Stored data:
(** [StatusFormatter::format] can only panic on a "## " header line: when
    it panics the run succeeded and some line of the output is a header that
    [parse_branch_line] panics on.  A successful status output with no
    header never panics, reports the empty branch (so the live line shows
    the branch resolved before the run) and no commits ahead or behind. *)
Theorem status_without_header (o : Output) :
  (Status.format o = None ->
   success o = true /\
   exists l, In l (lines (stdout o)) /\ starts_with l "## " = true /\
             Status.parse_branch_line l = None) /\
  (success o = true ->
   Forall (fun l => starts_with l "## " = false) (lines (stdout o)) ->
   exists c, Status.format o = Some (mkFormatted "" (Status.render c)) /\
             Status.branch c = "" /\ Status.ahead c = 0%N /\ Status.behind c = 0%N).
Proof.
  assert (Hstep : forall c l, starts_with l "## " = false ->
            exists c', Status.line_step c l = Some c' /\ Status.branch c' = Status.branch c /\
                       Status.ahead c' = Status.ahead c /\ Status.behind c' = Status.behind c).
  { intros c l Hh. unfold Status.line_step. rewrite Hh.
    destruct (Nat.ltb _ 2); [eauto|].
    destruct (Ascii.eqb (Status.nth_char l 0) "?"); [eexists; split; [reflexivity|auto]|].
    eexists; split; [reflexivity|].
    destruct (Ascii.eqb (Status.nth_char l 0) "M"), (Ascii.eqb (Status.nth_char l 0) "A"),
             (Ascii.eqb (Status.nth_char l 0) "D"), (Ascii.eqb (Status.nth_char l 0) "R"),
             (Ascii.eqb (Status.nth_char l 0) " "), (Ascii.eqb (Status.nth_char l 1) "M"),
             (Ascii.eqb (Status.nth_char l 1) "D"); simpl; auto. }
  split.
  - unfold Status.format. destruct (success o) eqn:Hs; simpl; [|discriminate].
    intros Hn. split; [reflexivity|].
    destruct (Status.count_lines Status.init (lines (stdout o))) eqn:Hc; [discriminate|].
    clear Hn. revert Hc. generalize Status.init.
    induction (lines (stdout o)) as [|l ls IH]; intros c Hc; simpl in Hc; [discriminate|].
    destruct (Status.line_step c l) as [c'|] eqn:Hl.
    + destruct (IH c' Hc) as [l' [Hin Hl']]. exists l'. split; [right; exact Hin|exact Hl'].
    + exists l. split; [left; reflexivity|].
      destruct (starts_with l "## ") eqn:Hh.
      * split; [reflexivity|]. unfold Status.line_step in Hl. rewrite Hh in Hl.
        destruct (Status.parse_branch_line l) as [[[b a] bh]|]; [discriminate|reflexivity].
      * destruct (Hstep c l Hh) as [c' [E _]]. congruence.
  - intros Hs Hl. unfold Status.format. rewrite Hs. simpl.
    assert (Hall : forall ls c, Forall (fun l => starts_with l "## " = false) ls ->
              exists c', Status.count_lines c ls = Some c' /\ Status.branch c' = Status.branch c /\
                         Status.ahead c' = Status.ahead c /\ Status.behind c' = Status.behind c).
    { induction ls as [|l ls IH]; intros c Hf; simpl; [eauto|].
      inversion Hf as [|? ? Hh Hr]; subst.
      destruct (Hstep c l Hh) as [c' [-> [E1 [E2 E3]]]].
      destruct (IH c' Hr) as [c'' [-> [F1 [F2 F3]]]].
      exists c''. repeat split; congruence. }
    destruct (Hall _ Status.init Hl) as [c [-> [E1 [E2 E3]]]].
    exists c. rewrite E1. simpl. auto.
Qed.

Lemma status_without_header_witness :
  let o := mkOutput true " M src/main.rs
?? notes.txt
" "" in
  success o = true /\
  Forall (fun l => starts_with l "## " = false) (lines (stdout o)) /\
  exists c, Status.format o = Some (mkFormatted "" (Status.render c)) /\
            Status.branch c = "" /\ Status.ahead c = 0%N /\ Status.behind c = 0%N.
Proof.
  intros o.
  assert (Hs : success o = true) by reflexivity.
  assert (Hl : Forall (fun l => starts_with l "## " = false) (lines (stdout o))).
  { vm_compute. repeat constructor. }
  split; [exact Hs|]. split; [exact Hl|]. exact (proj2 (status_without_header o) Hs Hl).
Defined.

EXERCISE REQUIREMENTS: Repeat the data in full. Nothing may be dropped or altered.

OUTPUT FOR THIS TASK:
(** [StatusFormatter::format] can only panic on a "## " header line: when
    it panics the run succeeded and some line of the output is a header that
    [parse_branch_line] panics on.  A successful status output with no
    header never panics, reports the empty branch (so the live line shows
    the branch resolved before the run) and no commits ahead or behind. *)
Theorem status_without_header (o : Output) :
  (Status.format o = None ->
   success o = true /\
   exists l, In l (lines (stdout o)) /\ starts_with l "## " = true /\
             Status.parse_branch_line l = None) /\
  (success o = true ->
   Forall (fun l => starts_with l "## " = false) (lines (stdout o)) ->
   exists c, Status.format o = Some (mkFormatted "" (Status.render c)) /\
             Status.branch c = "" /\ Status.ahead c = 0%N /\ Status.behind c = 0%N).
Proof.
  assert (Hstep : forall c l, starts_with l "## " = false ->
            exists c', Status.line_step c l = Some c' /\ Status.branch c' = Status.branch c /\
                       Status.ahead c' = Status.ahead c /\ Status.behind c' = Status.behind c).
  { intros c l Hh. unfold Status.line_step. rewrite Hh.
    destruct (Nat.ltb _ 2); [eauto|].
    destruct (Ascii.eqb (Status.nth_char l 0) "?"); [eexists; split; [reflexivity|auto]|].
    eexists; split; [reflexivity|].
    destruct (Ascii.eqb (Status.nth_char l 0) "M"), (Ascii.eqb (Status.nth_char l 0) "A"),
             (Ascii.eqb (Status.nth_char l 0) "D"), (Ascii.eqb (Status.nth_char l 0) "R"),
             (Ascii.eqb (Status.nth_char l 0) " "), (Ascii.eqb (Status.nth_char l 1) "M"),
             (Ascii.eqb (Status.nth_char l 1) "D"); simpl; auto. }
  split.
  - unfold Status.format. destruct (success o) eqn:Hs; simpl; [|discriminate].
    intros Hn. split; [reflexivity|].
    destruct (Status.count_lines Status.init (lines (stdout o))) eqn:Hc; [discriminate|].
    clear Hn. revert Hc. generalize Status.init.
    induction (lines (stdout o)) as [|l ls IH]; intros c Hc; simpl in Hc; [discriminate|].
    destruct (Status.line_step c l) as [c'|] eqn:Hl.
    + destruct (IH c' Hc) as [l' [Hin Hl']]. exists l'. split; [right; exact Hin|exact Hl'].
    + exists l. split; [left; reflexivity|].
      destruct (starts_with l "## ") eqn:Hh.
      * split; [reflexivity|]. unfold Status.line_step in Hl. rewrite Hh in Hl.
        destruct (Status.parse_branch_line l) as [[[b a] bh]|]; [discriminate|reflexivity].
      * destruct (Hstep c l Hh) as [c' [E _]]. congruence.
  - intros Hs Hl. unfold Status.format. rewrite Hs. simpl.
    assert (Hall : forall ls c, Forall (fun l => starts_with l "## " = false) ls ->
              exists c', Status.count_lines c ls = Some c' /\ Status.branch c' = Status.branch c /\
                         Status.ahead c' = Status.ahead c /\ Status.behind c' = Status.behind c).
    { induction ls as [|l ls IH]; intros c Hf; simpl; [eauto|].
      inversion Hf as [|? ? Hh Hr]; subst.
      destruct (Hstep c l Hh) as [c' [-> [E1 [E2 E3]]]].
      destruct (IH c' Hr) as [c'' [-> [F1 [F2 F3]]]].
      exists c''. repeat split; congruence. }
    destruct (Hall _ Status.init Hl) as [c [-> [E1 [E2 E3]]]].
    exists c. rewrite E1. simpl. auto.
Qed.

Lemma status_without_header_witness :
  let o := mkOutput true " M src/main.rs
?? notes.txt
" "" in
  success o = true /\
  Forall (fun l => starts_with l "## " = false) (lines (stdout o)) /\
  exists c, Status.format o = Some (mkFormatted "" (Status.render c)) /\
            Status.branch c = "" /\ Status.ahead c = 0%N /\ Status.behind c = 0%N.
Proof.
  intros o.
  assert (Hs : success o = true) by reflexivity.
  assert (Hl : Forall (fun l => starts_with l "## " = false) (lines (stdout o))).
  { vm_compute. repeat constructor. }
  split; [exact Hs|]. split; [exact Hl|]. exact (proj2 (status_without_header o) Hs Hl).
Defined.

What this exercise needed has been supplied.